University of Kentucky, Lexington, Kentucky, United States of America.
Qingdao University, Qingdao, Shandong, China.
PLoS One. 2021 Sep 7;16(9):e0256648. doi: 10.1371/journal.pone.0256648. eCollection 2021.
Alzheimer's disease (AD) is a complex neurodegenerative disorder that affects thinking, memory, and behavior. Limbic-predominant age-related TDP-43 encephalopathy (LATE) is a recently identified common neurodegenerative disease that mimics the clinical symptoms of AD. The development of drugs to prevent or treat these neurodegenerative diseases has been slow, partly because the genes associated with these diseases are incompletely understood. A notable hindrance from data analysis perspective is that, usually, the clinical samples for patients and controls are highly imbalanced, thus rendering it challenging to apply most existing machine learning algorithms to directly analyze such datasets. Meeting this data analysis challenge is critical, as more specific disease-associated gene identification may enable new insights into underlying disease-driving mechanisms and help find biomarkers and, in turn, improve prospects for effective treatment strategies. In order to detect disease-associated genes based on imbalanced transcriptome-wide data, we proposed an integrated multiple random forests (IMRF) algorithm. IMRF is effective in differentiating putative genes associated with subjects having LATE and/or AD from controls based on transcriptome-wide data, thereby enabling effective discrimination between these samples. Various forms of validations, such as cross-domain verification of our method over other datasets, improved and competitive classification performance by using identified genes, effectiveness of testing data with a classifier that is completely independent from decision trees and random forests, and relationships with prior AD and LATE studies on the genes linked to neurodegeneration, all testify to the effectiveness of IMRF in identifying genes with altered expression in LATE and/or AD. We conclude that IMRF, as an effective feature selection algorithm for imbalanced data, is promising to facilitate the development of new gene biomarkers as well as targets for effective strategies of disease prevention and treatment.
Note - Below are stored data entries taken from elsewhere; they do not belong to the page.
(** A mnemonic of the tables is non-empty and has no surrounding blanks,
    so it passes [if opcode_name:] and [strip] returns it unchanged. *)
Definition good_name (n : string) : Prop :=
  Py.truthy (Some n) = true /\ Py.strip n = n.

#[global] Instance good_name_dec n : Decision (good_name n).
Proof. unfold good_name. apply _. Defined.

(** The legal code addresses. *)
Definition in_code_range (a : Z) : Prop :=
  (CODE_ADDRESS_START <= a <= CODE_ADDRESS_END)%Z.

(** One iteration of the label loop, seen from the target alone: a
    target already in the table is skipped, a new one takes the next
    label name. *)
Definition key_step (st : gmap (option Z) string * Z) (k : option Z)
    : gmap (option Z) string * Z :=
  match st.1 !! k with
  | Some _ => st
  | None => (<[k := label_name st.2]> st.1, (st.2 + 1)%Z)
  end.

(** The distinct values of a list, counted. *)
Definition count_distinct (ks : list (option Z)) : nat :=
  size (list_to_set ks : gset (option Z)).

(** An address is a target of the decoded program when an
    Address-format instruction of the program carries it as operand; the
    operand is the low eleven bits of the instruction's word, which is
    the word of the file at the instruction's position. *)
Definition is_target (self : Disassembler.t) (key : option Z) : Prop :=
  exists (k : nat) (i : Instruction.t),
    _instructions self !! k = Some i /\
    _words self !! k = Some (Instruction.word i) /\
    Instruction.type i = ADDRESS /\
    Instruction.first i = key /\
    key = Some (Z.land (Instruction.word i) 0x7FF).

(** ** Example programs *)

(** JMP 5; CALL 0; JMP 5; JMP 1, as decoded instructions. *)
Definition jmp5 (a : Z) : Instruction.t :=
  Instruction.mk a 0x2805 (Some 5%Z) None ADDRESS (Some "JMP").
Definition call0 (a : Z) : Instruction.t :=
  Instruction.mk a 0x2000 (Some 0%Z) None ADDRESS (Some "CALL").
Definition jmp1 (a : Z) : Instruction.t :=
  Instruction.mk a 0x2801 (Some 1%Z) None ADDRESS (Some "JMP").
Definition nop (a : Z) : Instruction.t :=
  Instruction.mk a 0x0000 None None SPECIAL (Some "NOP").

Definition jumps : Disassembler.t :=
  Disassembler.mk [0x2805; 0x2000; 0x2805; 0x2801]%Z 0
    [jmp5 0; call0 1; jmp5 2; jmp1 3] ∅ true.

(** The two-word file NOP; CALL 0, bytes in little-endian order, and the
    object [__init__] builds from it with labels enabled. *)
Definition nop_call_bytes : list Byte.byte :=
  [Byte.x00; Byte.x00; Byte.x00; Byte.x20].

Definition nop_call_fs : filesystem :=
  fun path => if String.eqb path "rom.bin" then Some nop_call_bytes else None.

Definition nop_call : Disassembler.t :=
  Disassembler.mk [0x0000; 0x2000]%Z 0 [nop 0; call0 1]
    (<[Some 0%Z := "label0000"]> ∅) true.

End Spec.

(** ** Definitions for the further properties *)

Module Extra.

Import Disassembler Spec.
Local Open Scope string_scope.

(** A test on the [n] integers from [z] upward. *)
Fixpoint all_from (n : nat) (z : Z) (P : Z -> bool) : bool :=
  match n with
  | O => true
  | S m => P z && all_from m (z + 1)%Z P
  end.

Definition between (lo w hi : Z) : bool := ((lo <=? w) && (w <? hi))%Z.

(** The format the first matching group gives a word, Invalid when no
    group matches. *)
Definition format_of (w : Z) : Format :=
  match first_match pattern_groups w with
  | Some (f, _) => f
  | None => INVALID
  end.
阿尔茨海默病(AD)是一种复杂的神经退行性疾病,影响思维、记忆和行为。以边缘系统为主的与年龄相关的 TDP-43 脑病(LATE)是一种最近发现的常见神经退行性疾病,其临床症状类似于 AD。开发预防或治疗这些神经退行性疾病的药物进展缓慢,部分原因是与这些疾病相关的基因尚未完全了解。从数据分析的角度来看,一个显著的障碍是,通常情况下,患者和对照组的临床样本高度不平衡,因此,大多数现有的机器学习算法难以直接分析此类数据集。应对这一数据分析挑战至关重要,因为更具体的疾病相关基因的鉴定可能为潜在疾病驱动机制提供新的见解,并有助于寻找生物标志物,进而提高有效治疗策略的前景。为了基于不平衡的转录组范围数据检测疾病相关基因,我们提出了一种集成多个随机森林(IMRF)算法。IMRF 基于转录组范围的数据,在区分具有 LATE 和/或 AD 的受试者与对照的假定基因方面非常有效,从而能够有效区分这些样本。各种形式的验证,例如在其他数据集上对我们方法的跨域验证、使用鉴定的基因提高和竞争分类性能、使用完全独立于决策树和随机森林的分类器测试数据的有效性,以及与先前 AD 和 LATE 研究的关系,都证明了 IMRF 在识别 LATE 和/或 AD 中表达改变的基因方面的有效性。我们得出结论,IMRF 作为一种有效的不平衡数据特征选择算法,有望促进新的基因生物标志物的开发以及有效预防和治疗疾病策略的靶点。